What you will do:
Up to and including the line with "cannot go on", repeat every line of the listing exactly, beginning at the first.

═══ Entries provided

(** C36: the process ends: apart from requests beginning and ending, no run has more than 16 moves; and a process that
    cannot go on by itself, without waiting for a signal, for [Serve] to fail or for a request to end, has returned from
    [main] with the cache closed and [Stop] called on all three servers, or waits in the [select] with all three
    serving and no error received.  So a signal and an error of any server lead to the end, by the time limit of 15 s
    even if clients keep their connections busy. *)
Theorem shutdown_completes bind metricsBind adminBind tlsCfg ms p :
  life_exec ms (process_start bind metricsBind adminBind tlsCfg) = Some p ->
  (length (List.filter (fun m => negb (traffic m)) ms) <= 16)%nat
  /\ ((exists m p', own_move m = true /\ life_step m p = Some p')
      \/ (pr_phase p = Terminated /\ pr_cache_open p = false /\ Forall (fun r => rn_shutdown r = true) (pr_servers p))
      \/ (pr_phase p = Waiting /\ pr_serveErrs p = [] /\ Forall (fun r => rn_state r = Serving) (pr_servers p))).
Proof.
  intros He. destruct (life_exec_inv ms _ p He (life_inv_start _ _ _ _)) as [Hp Hw]. split; [unfold life_work in Hw; cbn in Hw; lia|].
  destruct (life_progress p Hp) as [Hm|[Ht|Hwait]]; [by left| |by right; right]. right. left.
  destruct Hp as (H1 & _ & _ & _ & H5 & _ & H7). split_and!; [done|by apply H5|]. apply Forall_lookup_2. intros k r Hk.
  apply (H7 k r Hk). unfold stopped. rewrite Ht. apply lookup_lt_Some in Hk. lia.
Qed.

(** The process can say it is ready before any of its servers has opened its port. *)
Lemma ready_before_listening bind metricsBind adminBind tlsCfg :
  exists p, rtc lstep (process_start bind metricsBind adminBind tlsCfg) p /\ pr_ready p = true
  /\ Forall (fun r => rn_state r = Spawned) (pr_servers p).
Proof.
  eexists. split; [apply rtc_once; exists MReady; reflexivity|]. split; [done|]. by repeat constructor.
Qed.
End lifecycle.

(** ** Examples: the admin port is taken while a client is busy, so the process shuts down by its deadline *)
Lemma life_exec_steps {certificate} (ms : list (life_move (certificate := certificate))) : forall p p',
  life_exec ms p = Some p' -> rtc lstep p p'.
Proof.
  induction ms as [|m ms IH]; intros p p' He; [injection He as <-; constructor|]. cbn in He.
  destruct (life_step m p) as [q|] eqn:E; [|done]. econstructor; [by exists m|by apply IH].
Qed.

Definition port_taken : list (life_move (certificate := unit)) :=
  let load := fun _ _ : string => Err "no certificate" in
  [MReady; MOpen 0 (fun a => Ok a) load; MOpen 1 (fun a => Ok a) load; MBusy 0; MBusy 1; MOpen 2 (fun _ => Err "address already in use") load;
   MReceive; MStop; MServeClosed 0; MExpire; MTimedOut; MStop; MIdle 1; MDrained; MServeClosed 1; MStop; MDrained; MClose].
Definition sample_process : process (certificate := unit) := process_start ":8080" ":9090" ":9091" None.
Definition taken_process : process := default sample_process (life_exec port_taken sample_process).

Lemma taken_exec : life_exec port_taken sample_process = Some taken_process.
Proof. vm_compute. reflexivity. Qed.

Lemma lifecycle_safe_witness :
  pr_cache_open taken_process = false /\ Forall (fun r => rn_shutdown r = true) (pr_servers taken_process).
Proof.
  split; [reflexivity|]. apply (lifecycle_safe ":8080" ":9090" ":9091" None taken_process); [|reflexivity].
  exact (life_exec_steps _ _ _ taken_exec).
Defined.

Lemma shutdown_completes_witness :
  (length (List.filter (fun m => negb (traffic m)) port_taken) <= 16)%nat /\ pr_phase taken_process = Terminated
  /\ (rn_busy <$> pr_servers taken_process !! 0%nat) = Some 1%nat.
Proof. split; [apply (shutdown_completes ":8080" ":9090" ":9091" None port_taken taken_process taken_exec)|split; reflexivity]. Defined.
(* ===== verification/Http2Wire.v ===== *)
(** * An HTTP/2 frame encoder and the parser's round trip

    A reference encoder after RFC 7540 (frames) and RFC 7541 (HPACK), for connections whose
    header names are sent by index or as plain literals, and the theorem that [ParseFrames]
    reads such a connection back: settings, window updates, priorities, padding and header
    names, the dynamic table included. *)

From S2P Require Import Prelude GoStrings Crypto ClientHello ClientHelloWire Http2Frames.
#[local] Open Scope Z_scope.

Definition enc32 (v : Z) : list byte := be_bytes 4 v.

(** ** HPACK integers and strings (RFC 7541, 5.1 and 5.2) *)

(** The continuation bytes of an integer, at most [n] of them. *)
Fixpoint enc_cont (n : nat) (v : Z) : list byte :=
  match n with
  | O => []
  | S n => if v <? 128 then [byte_of_Z v] else byte_of_Z (128 + v mod 128) :: enc_cont n (v / 128)
  end.

(** [v] in a [p]-bit prefix under the leading bits [hi]. *)
Definition enc_int (p hi v : Z) : list byte :=
  if v <? 2 ^ p - 1 then [byte_of_Z (hi + v)]
  else byte_of_Z (hi + (2 ^ p - 1)) :: enc_cont 9 (v - (2 ^ p - 1)).

(** A string is its Huffman bit and the bytes that follow. *)
Definition enc_str (huffman : bool) (bs : list byte) : list byte :=
  enc_int 7 (if huffman then 128 else 0) (len bs) ++ bs.

(** ** Header fields (RFC 7541, 6) *)
Inductive name_ref := NameIdx (i : Z) | NameStr (s : string).
Inductive indexing := Incremental | WithoutIndexing | NeverIndexed.
Inductive field :=
  | FIndexed (i : Z)
  | FLiteral (mode : indexing) (name : name_ref) (huffman : bool) (value : list byte)
  | FTableSize (n : Z).

Definition mode_prefix (m : indexing) : Z := match m with Incremental => 6 | _ => 4 end.
Definition mode_bits (m : indexing) : Z :=
  match m with Incremental => 0x40 | WithoutIndexing => 0 | NeverIndexed => 0x10 end.

Definition enc_field (f : field) : list byte :=
  match f with
  | FIndexed i => enc_int 7 0x80 i
  | FLiteral m name huffman value =>
      match name with
      | NameIdx i => enc_int (mode_prefix m) (mode_bits m) i
      | NameStr s => enc_int (mode_prefix m) (mode_bits m) 0 ++ enc_str false (string_bytes s)
      end ++ enc_str huffman value
  | FTableSize n => enc_int 5 0x20 n
  end.

(** The name an index refers to, in the static table followed by the dynamic one. *)
Definition table_name (dynamic : list string) (i : Z) : option string :=
  if 1 <=? i then (hpackStaticNames ++ dynamic) !! Z.to_nat (i - 1) else None.

Definition ref_name (dynamic : list string) (r : name_ref) : option string :=
  match r with
  | NameIdx i => table_name dynamic i
  | NameStr s => if String.eqb s EmptyString then None else Some s
  end.

(** The names one field carries (one, or none for a table size update) and the dynamic table
    after it; [None] when an index refers to nothing. *)
Definition field_step (dynamic : list string) (f : field) : option (list string * list string) :=
  match f with
  | FIndexed i => name ← table_name dynamic i; Some ([name], dynamic)
  | FLiteral m r _ _ =>
      name ← ref_name dynamic r;
      Some ([name], match m with Incremental => name :: dynamic | _ => dynamic end)
  | FTableSize _ => Some ([], dynamic)
  end.

Fixpoint field_names (dynamic : list string) (fs : list field) : option (list string * list string) :=
  match fs with
  | [] => Some ([], dynamic)
  | f :: fs =>
      '(n1, dynamic) ← field_step dynamic f;
      '(names, dynamic) ← field_names dynamic fs;
      Some (n1 ++ names, dynamic)
  end.

Definition int_ok (v : Z) : bool := (0 <=? v) && (v <? 2 ^ 60).
Definition field_ok (f : field) : bool :=
  match f with
  | FIndexed i | FTableSize i => int_ok i
  | FLiteral _ r _ value =>
      (match r with NameIdx i => (1 <=? i) && int_ok i | NameStr s => int_ok (len (string_bytes s)) end)
      && int_ok (len value)
  end.

(** ** Frames (RFC 7540, 4.1) *)
Inductive wire_frame :=
  | WSettings (flags id : Z) (l : list Setting)
  | WWindowUpdate (flags id inc : Z)
  | WPriority (flags id : Z) (exclusive : bool) (depends weight : Z)
  | WHeaders (id : Z) (endStream endHeaders : bool) (pad : option (list byte))
      (prio : option (bool * Z * Z)) (fields : list field)
  | WOther (typ flags id : Z) (payload : list byte).

Definition enc_setting (s : Setting) : list byte := enc16 (set_ID s) ++ enc32 (set_Value s).
Definition enc_prio (exclusive : bool) (depends weight : Z) : list byte :=
  enc32 ((if exclusive then 2 ^ 31 else 0) + depends) ++ [byte_of_Z weight].

Definition header_flags (endStream endHeaders pad prio : bool) : Z :=
  (if endStream then 0x1 else 0) + (if endHeaders then 0x4 else 0)
  + (if pad then 0x8 else 0) + (if prio then 0x20 else 0).

Definition enc_fields (fs : list field) : list byte := flat_map enc_field fs.

Definition headers_payload (pad : option (list byte)) (prio : option (bool * Z * Z)) (fs : list field) : list byte :=
  let block :=
    match prio with Some (e, d, w) => enc_prio e d w | None => [] end ++ enc_fields fs in
  match pad with Some p => byte_of_Z (len p) :: block ++ p | None => block end.

(** Type, flags, stream and payload of a frame. *)
Definition frame_parts (w : wire_frame) : Z * Z * Z * list byte :=
  match w with
  | WSettings flags id l => (frameTypeSettings, flags, id, flat_map enc_setting l)
  | WWindowUpdate flags id inc => (frameTypeWindowUpdate, flags, id, enc32 inc)
  | WPriority flags id e d w => (frameTypePriority, flags, id, enc_prio e d w)
  | WHeaders id es eh pad prio fs =>
      (frameTypeHeaders, header_flags es eh (bool_decide (is_Some pad)) (bool_decide (is_Some prio)), id,
       headers_payload pad prio fs)
  | WOther typ flags id payload => (typ, flags, id, payload)
  end.

Definition enc_frame (w : wire_frame) : list byte :=
  let '(typ, flags, id, payload) := frame_parts w in
  be_bytes 3 (len payload) ++ [byte_of_Z typ; byte_of_Z flags] ++ enc32 id ++ payload.

Definition enc_frames (ws : list wire_frame) : list byte := flat_map enc_frame ws.

(** What the parser should report, threading the dynamic table. *)
Definition frame_of (dynamic : list string) (w : wire_frame) : option (Frame * list string) :=
  match w with
  | WSettings flags id l => Some (MkFrame frameTypeSettings flags id l 0 None None, dynamic)
  | WWindowUpdate flags id inc => Some (MkFrame frameTypeWindowUpdate flags id [] inc None None, dynamic)
  | WPriority flags id e d w =>
      Some (MkFrame frameTypePriority flags id [] 0 (Some (MkPriorityParam id e d w)) None, dynamic)
  | WHeaders id es eh pad prio fs =>
      '(names, dynamic) ← field_names dynamic fs;
      let '(pseudo, regular) := split_names names in
      let p := '(e, d, w) ← prio; Some (MkPriorityParam id e d w) in
      Some (MkFrame frameTypeHeaders
              (header_flags es eh (bool_decide (is_Some pad)) (bool_decide (is_Some prio))) id [] 0 None
              (Some (MkHeadersBlock id pseudo regular p)), dynamic)
  | WOther typ flags id _ => Some (MkFrame typ flags id [] 0 None None, dynamic)
  end.

Fixpoint frames_of (dynamic : list string) (ws : list wire_frame) : option (list Frame) :=
  match ws with
  | [] => Some []
  | w :: ws => '(f, dynamic) ← frame_of dynamic w; fs ← frames_of dynamic ws; Some (f :: fs)
  end.

Definition u_ok (bits v : Z) : bool := (0 <=? v) && (v <? 2 ^ bits).
Definition prio_ok (d w : Z) : bool := u_ok 31 d && u_ok 8 w.
Definition frame_ok (w : wire_frame) : bool :=
  let '(typ, flags, id, payload) := frame_parts w in
  u_ok 8 typ && u_ok 8 flags && u_ok 31 id && u_ok 24 (len payload) &&
  match w with
  | WSettings _ _ l => forallb (fun s => u_ok 16 (set_ID s) && u_ok 32 (set_Value s)) l
  | WWindowUpdate _ _ inc => u_ok 31 inc
  | WPriority _ _ _ d w => prio_ok d w
  | WHeaders _ _ _ pad prio fs =>
      match pad with Some p => len p <? 256 | None => true end
      && match prio with Some (_, d, w) => prio_ok d w | None => true end
      && forallb field_ok fs
  | WOther typ _ _ _ => negb (bool_decide (typ ∈ [frameTypeHeaders; frameTypePriority; frameTypeSettings;
                                                  frameTypeWindowUpdate]))
  end.

(** ** Reading back integers and strings *)
Lemma be_Uint32_value a b c d rest : be_Uint32 (a :: b :: c :: d :: rest) = Ok (be_value [a; b; c; d]).
Proof.
  unfold be_Uint32. rewrite index_3, index_2, index_1, index_head. cbn [mbind outcome_bind]. f_equal.
  pose proof byte_to_Z_range as Hr. pose proof (Hr a). pose proof (Hr b). pose proof (Hr c). pose proof (Hr d).
  rewrite (lor_shiftl (byte_to_Z d)) by lia. rewrite (lor_shiftl _ _ 16) by lia.
  rewrite lor_shiftl by lia. unfold be_value. cbn [rev app le_value]. lia.
Qed.

Lemma be_Uint32_enc32 v rest : 0 <= v < 2 ^ 32 -> be_Uint32 (enc32 v ++ rest) = Ok v.
Proof.
  intros Hv. pose proof (be_value_bytes 4 v Hv) as Hb. unfold enc32 in *.
  destruct (be_bytes 4 v) as [|a [|b [|c [|d [|]]]]] eqn:E; apply (f_equal length) in E;
    rewrite length_be_bytes in E; try discriminate E.
  cbn [app]. by rewrite be_Uint32_value, Hb.
Qed.

Lemma len_enc32 v : len (enc32 v) = 4.
Proof. unfold len, enc32. by rewrite length_be_bytes. Qed.

Lemma low7 b : Z.land (byte_to_Z b) 0x7f = byte_to_Z b mod 128.
Proof. by destruct b. Qed.
Lemma bit7 b : (Z.land (byte_to_Z b) 0x80 =? 0) = (byte_to_Z b <? 128).
Proof. by destruct b. Qed.

Lemma int_ok_iff v : int_ok v = true <-> 0 <= v < 2 ^ 60.
Proof. unfold int_ok. lia. Qed.

Lemma hpack_int_loop_enc n fuel v acc rest :
  (length (enc_cont n v) <= fuel)%nat -> (0 < n <= 9)%nat -> 0 <= v < 2 ^ (7 * Z.of_nat n) -> 0 <= acc ->
  acc + v * 2 ^ (63 - 7 * Z.of_nat n) < 2 ^ 64 ->
  hpack_int_loop fuel (enc_cont n v ++ rest) acc (63 - 7 * Z.of_nat n)
  = Ok (acc + v * 2 ^ (63 - 7 * Z.of_nat n), rest).
Proof.
  revert fuel v acc. induction n as [|n IH]; intros fuel v acc Hf Hn Hv Ha Hb; [lia|].
  cbn [enc_cont] in *. destruct fuel as [|fuel]; [destruct (v <? 128); cbn in Hf; lia|].
  set (s := 63 - 7 * Z.of_nat (S n)) in *. assert (Hs : 0 <= s) by lia.
  assert (0 < 2 ^ s) by (apply Z.pow_pos_nonneg; lia).
  destruct (v <? 128) eqn:E; cbn [app hpack_int_loop]; rewrite low7, bit7, byte_to_of_Z_small.
  2, 4: pose proof (Z.mod_pos_bound v 128); lia.
  - rewrite E, Z.mod_small, Z.shiftl_mul_pow2 by lia. unfold u64.
    rewrite (Z.mod_small (v * 2 ^ s)), Z.mod_small by nia. done.
  - pose proof (Z.mod_pos_bound v 128 ltac:(lia)). pose proof (Z.div_mod v 128 ltac:(lia)) as Hd.
    pose proof (Z.div_pos v 128 ltac:(lia) ltac:(lia)).
    replace (128 + v mod 128 <? 128) with false by lia.
    replace ((128 + v mod 128) mod 128) with (v mod 128)
      by (rewrite Z.add_mod, Z.mod_same, Z.add_0_l, !Z.mod_mod by lia; done).
    rewrite Z.shiftl_mul_pow2 by lia. unfold u64.
    rewrite (Z.mod_small (v mod 128 * 2 ^ s)), (Z.mod_small (acc + _)) by nia.
    destruct n as [|n]; [exfalso; revert Hv E; change (2 ^ (7 * Z.of_nat 1)) with 128; lia|].
    assert (Hs' : s + 7 = 63 - 7 * Z.of_nat (S n)) by lia.
    replace (56 <? s + 7) with false by lia. rewrite Hs'.
    assert (Hp : 2 ^ (63 - 7 * Z.of_nat (S n)) = 128 * 2 ^ s)
      by (rewrite <- Hs', Z.pow_add_r by lia; change (2 ^ 7) with 128; lia).
    cbn [length] in Hf. rewrite IH; [| lia | lia | | nia | rewrite Hp; nia].
    + rewrite Hp. do 2 f_equal. nia.
    + split; [lia|]. apply Z.div_lt_upper_bound; [lia|].
      replace (7 * Z.of_nat (S (S n))) with (7 + 7 * Z.of_nat (S n)) in Hv by lia.
      rewrite Z.pow_add_r in Hv by lia. change (2 ^ 7) with 128 in Hv. lia.
Qed.
(** [Collect] with the collector it leaves behind (a nil receiver stays nil). *)
Definition http2_Collect (ctx : RequestContext) (c : option Http2Collector) : collect_out * option Http2Collector :=
  match rq_Request ctx with
  | None => (Ok ([], None), c)
  | Some req =>
      let collector := fill_defaults c in
      let signals := ja4h_signals collector ctx in
      let out :=
        match frameBytesFromRequestContext ctx with
        | None => Ok (signals, None)
        | Some frameBytes =>
            match ComputeAkamaiFingerprintBytes frameBytes with
            | Panic => Panic
            | Err e => Ok (signals, Some e)
            | Ok akamai =>
                if String.eqb akamai EmptyString then Ok (signals, None)
                else
                  match akamaiSignal collector (Some req) akamai with
                  | Some s => Ok (signals ++ [s], None)
                  | None => Ok (signals, None)
                  end
            end
        end in
      (out, match c with None => None | Some _ => Some collector end)
  end.

Definition http2_collector : SignalCollector :=
  MkCollector "http2" (option Http2Collector) http2_Collect.

(** ** JA4H: what it does not depend on *)
#[export] Instance cookie_le_trans : Transitive cookie_le.
Proof.
  intros a b c. unfold cookie_le.
  destruct (String.eqb_spec (ck_name a) (ck_name b)) as [Eab|Eab], (String.eqb_spec (ck_name b) (ck_name c)) as [Ebc|Ebc];
    destruct (String.eqb_spec (ck_name a) (ck_name c)) as [Eac|Eac]; intros H1 H2; try congruence.
  - by transitivity (ck_pair b).
  - exfalso. apply Eab. apply (anti_symm String.le); [done|]. by rewrite Eac.
  - by transitivity (ck_name b).
Qed.

#[export] Instance cookie_le_total : Total cookie_le.
Proof.
  intros a b. unfold cookie_le. destruct (String.eqb_spec (ck_name a) (ck_name b)) as [E|E].
  - rewrite E, String.eqb_refl. apply (total String.le).
  - destruct (String.eqb_spec (ck_name b) (ck_name a)); [congruence|]. apply (total String.le).
Qed.

Lemma cookie_names_sorted l : map ck_name (merge_sort cookie_le l) = sort_Strings (map ck_name l).
Proof.
  apply (StronglySorted_unique String.le).
  - pose proof (StronglySorted_merge_sort cookie_le l) as Hs. induction Hs as [|x l' _ IH Hx]; cbn; constructor; [done|].
    apply Forall_map. eapply Forall_impl; [exact Hx|]. intros y. unfold cookie_le, compose.
    destruct (String.eqb_spec (ck_name x) (ck_name y)) as [->|]; [reflexivity|done].
  - apply (StronglySorted_merge_sort String.le).
  - unfold sort_Strings. by rewrite !merge_sort_Permutation.
Qed.

Lemma map_keys_perm {A} (m m' : gmap string A) : dom m = dom m' -> (map_to_list m).*1 ≡ₚ (map_to_list m').*1.
Proof.
  intros Hd. apply NoDup_Permutation; [apply NoDup_fst_map_to_list..|]. intros k.
  assert (Hk : forall m0 : gmap string A, k ∈ (map_to_list m0).*1 <-> k ∈ dom m0).
  { intros m0. rewrite elem_of_dom, list_elem_of_fmap. split.
    - intros ([k' v] & -> & Hv%elem_of_map_to_list). eauto.
    - intros [v Hv]. exists (k, v). by rewrite elem_of_map_to_list. }
  by rewrite !Hk, Hd.
Qed.

Definition set_Header (shape : JA4HShape) (h : Header) : JA4HShape :=
  MkJA4HShape (jh_Method shape) (jh_ProtoMajor shape) (jh_ProtoMinor shape) h (jh_HeaderOrder shape) (jh_Host shape).

Definition cookie_names (values : list string) : list string := map ck_name (parse_cookies values).

Lemma normalizeHeaderOrder_dom shape h :
  dom h = dom (jh_Header shape) -> normalizeHeaderOrder (set_Header shape h) = normalizeHeaderOrder shape.
Proof.
  intros Hd. unfold normalizeHeaderOrder. cbn. case_match; [done|]. apply sort_Strings_proper.
  by rewrite (map_keys_perm _ _ Hd).
Qed.

(** A request's JA4H says nothing about the user behind the cookies: replacing its Cookie
    headers by any others with the same multiset of cookie names (other values, another order,
    another split into header lines) leaves the fingerprint unchanged. *)
Theorem JA4H_cookie_private shape vs vs' :
  jh_Header shape !! "Cookie" = Some vs -> cookie_names vs ≡ₚ cookie_names vs' ->
  ComputeJA4HFromShape (set_Header shape (<["Cookie" := vs']> (jh_Header shape))) = ComputeJA4HFromShape shape.
Proof.
  intros Hc Hn. unfold ComputeJA4HFromShape, sortedCookies. rewrite normalizeHeaderOrder_dom.
  2: { rewrite dom_insert_L. apply elem_of_dom_2 in Hc. set_solver. }
  cbn [jh_Header set_Header jh_Method jh_ProtoMajor jh_ProtoMinor].
  unfold header_Get, header_Values.
  change (CanonicalHeaderKey "Cookie") with "Cookie". change (CanonicalHeaderKey "Referer") with "Referer".
  change (CanonicalHeaderKey "Accept-Language") with "Accept-Language".
  rewrite (lookup_insert_ne _ "Cookie" "Referer"), (lookup_insert_ne _ "Cookie" "Accept-Language"), lookup_insert_eq, Hc by done. cbn [from_option id].
  rewrite !cookie_names_sorted. apply sort_Strings_proper in Hn. unfold cookie_names in Hn.
  rewrite Hn. cbv iota beta. reflexivity.
Qed.

Definition sample_shape : JA4HShape :=
  MkJA4HShape "GET" 2 0 (list_to_map [("Cookie", ["sid=1; theme=dark"]); ("Accept-Language", ["en-US,en;q=0.9"])])
    ["Host"; "Accept-Language"; "Cookie"] "example.com".

Lemma JA4H_cookie_private_witness :
  ComputeJA4HFromShape (set_Header sample_shape (<["Cookie" := ["theme=light"; "sid=2"]]> (jh_Header sample_shape)))
  = ComputeJA4HFromShape sample_shape.
Proof.
  apply (JA4H_cookie_private sample_shape ["sid=1; theme=dark"]); [reflexivity|].
  apply (Permutation_swap "theme" "sid" []).
Defined.

Lemma length_shortSHA256 l : String.length (shortSHA256 l) = 12%nat.
Proof. unfold shortSHA256. apply length_stake. rewrite length_hex, length_sha256. lia. Qed.

(** ** The Akamai fingerprint: where it comes from *)

(** The first element of a list that is not empty, or not zero. *)
Definition first_nonempty {A} (ls : list (list A)) : list A :=
  default [] (List.find (fun l => negb (len l =? 0)) ls).
Definition first_nonzero (l : list Z) : Z := default 0 (List.find (fun z => negb (z =? 0)) l).

Definition frame_settings (f : Frame) : list (list Setting) :=
  if f_Type f =? frameTypeSettings then [f_Settings f] else [].
Definition frame_increment (f : Frame) : list Z :=
  if (f_Type f =? frameTypeWindowUpdate) && (f_StreamID f =? 0) then [f_WindowUpdateIncrement f] else [].
Definition frame_headers (f : Frame) : option HeadersBlock :=
  if f_Type f =? frameTypeHeaders then f_Headers f else None.
Definition frame_priority (f : Frame) : list PriorityParam :=
  if f_Type f =? frameTypePriority then option_list (f_Priority f)
  else option_list (h ← frame_headers f; hb_Priority h).
Definition frame_pseudo (f : Frame) : list (list string) := option_list (hb_PseudoHeaderOrder <$> frame_headers f).

Lemma first_nonempty_cons {A} (l : list A) ls :
  first_nonempty (l :: ls) = if len l =? 0 then first_nonempty ls else l.
Proof. unfold first_nonempty. cbn. by destruct (len l =? 0). Qed.

Lemma first_nonempty_2 {A} (l k : list A) ls :
  first_nonempty (l :: k :: ls) = first_nonempty ((if (len l =? 0) && (0 <? len k) then l ++ k else l) :: ls).
Proof.
  pose proof (len_nonneg k). rewrite !first_nonempty_cons. destruct (len l =? 0) eqn:El; cbn [andb]; [|by rewrite El].
  apply Z.eqb_eq, len_0_nil in El. subst l. destruct (0 <? len k) eqn:Ek; cbn [app].
  - done.
  - by replace (len k =? 0) with true by lia.
Qed.

Lemma first_nonzero_cons z l : first_nonzero (z :: l) = if z =? 0 then first_nonzero l else z.
Proof. unfold first_nonzero. cbn. by destruct (z =? 0). Qed.

Lemma akamai_fold frames s w p ps :
  fold_left akamai_step frames (MkAkamai s w p ps) =
  MkAkamai (first_nonempty (s :: flat_map frame_settings frames)) (first_nonzero (w :: flat_map frame_increment frames))
    (p ++ flat_map frame_priority frames) (first_nonempty (ps :: flat_map frame_pseudo frames)).
Proof.
  revert s w p ps. induction frames as [|f frames IH]; intros s w p ps.
  - cbn [fold_left flat_map]. rewrite !first_nonempty_cons, first_nonzero_cons, app_nil_r.
    f_equal; repeat case_match; try done; first [by apply len_0_nil, Z.eqb_eq | by apply Z.eqb_eq].
  - cbn [fold_left flat_map]. unfold akamai_step at 2, frame_settings at 1, frame_increment at 1,
      frame_priority at 1, frame_pseudo at 1, frame_headers.
    destruct (Z.eqb_spec (f_Type f) frameTypeSettings) as [E|?];
      [|destruct (Z.eqb_spec (f_Type f) frameTypeWindowUpdate) as [E|?];
        [|destruct (Z.eqb_spec (f_Type f) frameTypePriority) as [E|?];
          [|destruct (Z.eqb_spec (f_Type f) frameTypeHeaders) as [E|?]]]];
      rewrite ?E;
      cbn [Z.eqb Pos.eqb frameTypeSettings frameTypeWindowUpdate frameTypePriority frameTypeHeaders andb mbind option_bind
           fmap option_fmap option_map option_list app].
    + rewrite first_nonempty_2. destruct (_ && _); apply IH.
    + destruct (f_StreamID f =? 0) eqn:E0; cbn [app]; rewrite ?andb_false_r, ?andb_true_r; [|apply IH].
      destruct (w =? 0) eqn:Ew; rewrite IH, !first_nonzero_cons, Ew; done.
    + destruct (f_Priority f) as [p0|]; cbn [option_list app]; rewrite IH; [|done]. by rewrite <- app_assoc.
    + destruct (f_Headers f) as [h|]; cbn [option_list app mbind option_bind fmap option_fmap option_map]; [|apply IH].
      change (option_list (Some (hb_PseudoHeaderOrder h))) with [hb_PseudoHeaderOrder h]. cbn [app].
      rewrite IH, first_nonempty_2. f_equal. destruct (hb_Priority h); cbn [option_list]; [by rewrite <- app_assoc|done].
    + apply IH.
Qed.

(** The fingerprint's four parts are the first non-empty SETTINGS list, the first non-zero
    increment among the connection-level WINDOW_UPDATEs, every priority tuple of the PRIORITY and
    HEADERS frames in order, and the first non-empty pseudo-header order. *)
Theorem akamai_parts frames :
  ComputeAkamaiFingerprint frames = akamai_String
    (MkAkamai (first_nonempty (flat_map frame_settings frames)) (first_nonzero (flat_map frame_increment frames))
       (flat_map frame_priority frames) (first_nonempty (flat_map frame_pseudo frames))).
Proof. unfold ComputeAkamaiFingerprint, akamai_of. by rewrite akamai_fold. Qed.

(** ** The Akamai fingerprint: what it identifies *)
Definition nums_text (l : list Z) : string := Join (map Itoa l) ":".
Definition nums_ok (l : list Z) : Prop := Forall (fun z => 0 <= z) l.

Lemma nums_text_no_byte c l : digit c = false -> c <> ":"%char -> nums_ok l -> no_byte c (nums_text l).
Proof.
  intros Hd Hc Hl. apply no_byte_Join.
  - cbn. by destruct (Ascii.eqb_spec c ":").
  - apply Forall_map. eapply Forall_impl; [exact Hl|]. intros z Hz. by apply Itoa_no_byte.
Qed.

Lemma nums_text_ne z l : nums_text (z :: l) <> EmptyString.
Proof. unfold nums_text. pose proof (Itoa_ne z). cbn [map]. destruct (Itoa z); [done|]. by destruct (map Itoa l). Qed.

Lemma nums_text_inj l k : nums_ok l -> nums_ok k -> nums_text l = nums_text k -> l = k.
Proof.
  intros Hl Hk H. apply Join_inj in H; [by apply (inj (map Itoa)) in H|..];
    (apply Forall_map; eapply Forall_impl; [eassumption|]; intros z Hz; split; [by apply Itoa_no_byte|apply Itoa_ne]).
Qed.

══════

Answer to this problem:
(** C36: the process ends: apart from requests beginning and ending, no run has more than 16 moves; and a process that
    cannot go on by itself, without waiting for a signal, for [Serve] to fail or for a request to end, has returned from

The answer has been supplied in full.